The lowest IR (< 0.10) was recorded at the southern tip of Sarawak (Kuching and Samarahan divisions) and along the west coast in the central region (Mukah division) (Supplemental Figures 5 and 6). Besides, districts with few cases reported over the years (IR < 0.5) were Meradong, Sarikei, Sibu, Bintulu, Limbang, Miri, and Sri Aman. Districts where cases had not been reported from 2008 to 2017 were Asajaya and Matu (Supplemental Figures 5 and 6).

However, albeit the very low IR (0.01–0.20), districts which have begun to demonstrate an increase in IRs include Sri Aman (starting 2011), Bau (starting 2015), and Kuching (starting 2011). None of the districts demonstrated any decreasing trend in knowlesi malaria cases (Supplemental Figure 6).

An annualized IR for the period of 2008–2017 of all districts (Supplemental Figure 7) also reflected a similar picture as described earlier. The annualized IR in all districts was < 4. All districts located in the eastern side of the northern and central regions bordering Kalimantan had annualized IRs of 1–< 4, with the highest in Julau and Song. The rest of the districts had an annualized IR of < 1 and were located along the west coast of Sarawak.

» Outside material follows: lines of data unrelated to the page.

Definition GUINT16_FROM_BE (z : Z) : Z := swap_bytes 2 z.
Definition GUINT64_FROM_BE (z : Z) : Z := swap_bytes 8 z.

(** The two header bytes, the extended length, the masking key and the (masked) payload appended
    to [frame]; [random_int] is the value [g_random_int] returns.  As in the C code the header is
    stored at offsets 0 and 1. *)
Definition build_frame (frame : list Z) (fin : bool) (opcode : Z) (masked : bool)
    (payload : list Z) (random_int : Z) : list Z :=
  let payload_len := Z.of_nat (length payload) in
  let header := if fin then HEADER_MASK_FIN else 0 in
  let header := u16 (Z.lor header (Z.shiftl opcode 8)) in
  let header := Z.lor header (if masked then HEADER_MASK_MASKED else 0) in
  let '(header, payload_len_hbo, payload_len_len) :=
    if payload_len <=? 125 then (Z.lor header (u16 payload_len), 0, 0%nat)
    else if payload_len <? 65535 then
      (Z.lor header 126, GUINT16_FROM_BE (u16 payload_len), 2%nat)
    else (Z.lor header 127, GUINT64_FROM_BE (u64 payload_len), 8%nat) in
  let frame := frame ++ [0; 0] in
  let frame := <[0%nat := Z.shiftr (Z.land header 65280) 8]> frame in
  let frame := <[1%nat := Z.land header 255]> frame in
  let frame := frame ++ take payload_len_len (le_bytes 8 payload_len_hbo) in
  let masking_key := le_bytes 4 (u32 random_int) in
  if masked then frame ++ masking_key ++ apply_masking payload masking_key
  else frame ++ payload.

(** ** Connection state *)

Record EvdWebsocketData := mkData {
  server : bool;
  frame_cb : bool;               (* whether the callback is not NULL *)
  close_cb : bool;
  state : EvdWebsocketState;
  reading_state : EvdWebsocketReadingStates;
  buf : list Z;                  (* the [buf_len] bytes received and not consumed *)
  buf_alloc : Z;                 (* [buf->len], the size of the storage *)
  offset : Z;
  opcode : Z;
  payload_len : Z;
  frame_data : list Z;
  close_frame_sent : bool;
  close_frame_received : bool;
  close_code : Z;
  fin : bool;
  masked : bool;
  masking_key : list Z;
  close_timeout : bool;          (* whether [close_timeout_src_id] is set *)
  n_random : nat;                (* calls made to [g_random_int] *)
  n_writes : nat                 (* calls made to [g_output_stream_write] *)
}.

Definition buf_len (d : EvdWebsocketData) : Z := Z.of_nat (length (buf d)).

Inductive event :=
  | FrameCb (frame : list Z) (is_binary : bool)
  | CloseCb (gracefully : bool)
  | StreamWrite (bytes : list Z)
  | FlushAsync
  | IoClose
  | TimeoutAdd (msec : Z)
  | TimeoutRemove
  | ReadAsync (at_offset size : Z)
  | Warning.

Definition set_state (s : EvdWebsocketState) (d : EvdWebsocketData) : EvdWebsocketData :=
  mkData (server d) (frame_cb d) (close_cb d) s (reading_state d) (buf d) (buf_alloc d)
    (offset d) (opcode d) (payload_len d) (frame_data d) (close_frame_sent d)
    (close_frame_received d) (close_code d) (fin d) (masked d) (masking_key d)
    (close_timeout d) (n_random d) (n_writes d).
Definition set_reading_state (s : EvdWebsocketReadingStates) (d : EvdWebsocketData)
  : EvdWebsocketData :=
  mkData (server d) (frame_cb d) (close_cb d) (state d) s (buf d) (buf_alloc d)
    (offset d) (opcode d) (payload_len d) (frame_data d) (close_frame_sent d)
    (close_frame_received d) (close_code d) (fin d) (masked d) (masking_key d)
    (close_timeout d) (n_random d) (n_writes d).
Definition set_buf (b : list Z) (alloc o : Z) (d : EvdWebsocketData) : EvdWebsocketData :=
  mkData (server d) (frame_cb d) (close_cb d) (state d) (reading_state d) b alloc
    o (opcode d) (payload_len d) (frame_data d) (close_frame_sent d)
    (close_frame_received d) (close_code d) (fin d) (masked d) (masking_key d)
    (close_timeout d) (n_random d) (n_writes d).
Definition set_header (f : bool) (op : Z) (m : bool) (l : Z) (d : EvdWebsocketData)
  : EvdWebsocketData :=
  mkData (server d) (frame_cb d) (close_cb d) (state d) (reading_state d) (buf d) (buf_alloc d)
    (offset d) op l (frame_data d) (close_frame_sent d)
    (close_frame_received d) (close_code d) f m (masking_key d)
    (close_timeout d) (n_random d) (n_writes d).
Definition set_payload_len (l : Z) (d : EvdWebsocketData) : EvdWebsocketData :=
  set_header (fin d) (opcode d) (masked d) l d.
Definition set_masking_key (k : list Z) (d : EvdWebsocketData) : EvdWebsocketData :=
  mkData (server d) (frame_cb d) (close_cb d) (state d) (reading_state d) (buf d) (buf_alloc d)
    (offset d) (opcode d) (payload_len d) (frame_data d) (close_frame_sent d)
    (close_frame_received d) (close_code d) (fin d) (masked d) k
    (close_timeout d) (n_random d) (n_writes d).
Definition set_frame_data (f : list Z) (d : EvdWebsocketData) : EvdWebsocketData :=
  mkData (server d) (frame_cb d) (close_cb d) (state d) (reading_state d) (buf d) (buf_alloc d)
    (offset d) (opcode d) (payload_len d) f (close_frame_sent d)
    (close_frame_received d) (close_code d) (fin d) (masked d) (masking_key d)
    (close_timeout d) (n_random d) (n_writes d).
Definition set_close (sent received : bool) (code : Z) (timeout : bool) (d : EvdWebsocketData)
  : EvdWebsocketData :=
  mkData (server d) (frame_cb d) (close_cb d) (state d) (reading_state d) (buf d) (buf_alloc d)
    (offset d) (opcode d) (payload_len d) (frame_data d) sent received code
    (fin d) (masked d) (masking_key d) timeout (n_random d) (n_writes d).
Definition count_write (used_random : bool) (d : EvdWebsocketData) : EvdWebsocketData :=
  mkData (server d) (frame_cb d) (close_cb d) (state d) (reading_state d) (buf d) (buf_alloc d)
    (offset d) (opcode d) (payload_len d) (frame_data d) (close_frame_sent d)
    (close_frame_received d) (close_code d) (fin d) (masked d) (masking_key d)
    (close_timeout d) (n_random d + (if used_random then 1 else 0))%nat (n_writes d + 1)%nat.
Definition set_callbacks (f c : bool) (d : EvdWebsocketData) : EvdWebsocketData :=
  mkData (server d) f c (state d) (reading_state d) (buf d) (buf_alloc d)
    (offset d) (opcode d) (payload_len d) (frame_data d) (close_frame_sent d)
    (close_frame_received d) (close_code d) (fin d) (masked d) (masking_key d)
    (close_timeout d) (n_random d) (n_writes d).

Purely spatial and temporal analyses of knowlesi malaria cases in Sarawak from 2008 to 2017.

Spatial analysis indicated that the distribution of P. knowlesi infections was not random in Sarawak (Supplemental Table 2). It was also evident that the identified clusters involved the same districts every year. Four to five spatial clusters were present yearly. Each spatial cluster encompassed 2–10 districts. However, between 2013–2014 and 2017, there were more localized clusters (7–13 clusters) (Supplemental Figure 8).

Ten statistically significant clusters for high incidence of P. knowlesi infection during the period of 2008–2017 were determined (Supplemental Figure 8 and Table 2). The four relatively larger and most likely clusters for high incidence of P. knowlesi cases occurred in the eastern side of Sarawak, along the Sarawak–Kalimantan border. The most likely cluster (ranked no. 1) was centered at Julau, encompassing areas of Kanowit, Pakan, Saratok, Betong, Lubok Antu, and Song districts (radius = 46.33 km, relative risk [RR] = 16.16, LLR = 3,324.18, P < 0.001), with 1935 observed cases and 155.03 expected cases, whereas cluster 2 was centered at Kapit, encompassing areas of Belaga and Tatau (radius = 81.53 km, RR = 11.43, LLR = 2153.65, P < 0.001). The third cluster which was also the largest encompassed the areas of Marudi, northern to northeastern Belaga, southern parts of Limbang and Lawas, and parts of North Kalimantan (radius = 142.92 km, RR = 10.37, LLR = 1875.56, P < 0.001). There was also one cluster in northern Lawas (cluster 5) and another centered in the northern part of the Sarikei district (cluster 6). The rest of the smaller clusters were distributed along the northeast–southwest axis in the central region of Sarawak and one at northern Limbang (Supplemental Figure 8).

Basically, the likely clusters covered areas of all districts in the northern and central regions of Sarawak, except for areas at the west coast, that is, Miri, western part of Bintulu, Mukah, Dalat, Matu, Daru, Sibu, and Meradong. No cluster was detected in the southern parts of Sarawak.

Temporal analysis of the 10-year period indicated that the distribution of P. knowlesi infection was not random in Sarawak. The analysis identified one statistically significant 16-month period of high incidence of P. knowlesi infection, which happened between September 2016 and December 2017 (RR = 1.63, LLR = 136.54, P < 0.001), with 1,597 observed cases and 1,064 expected cases (Supplemental Table 3).

Spatiotemporal analysis of knowlesi malaria cases in Sarawak from 2008 to 2017.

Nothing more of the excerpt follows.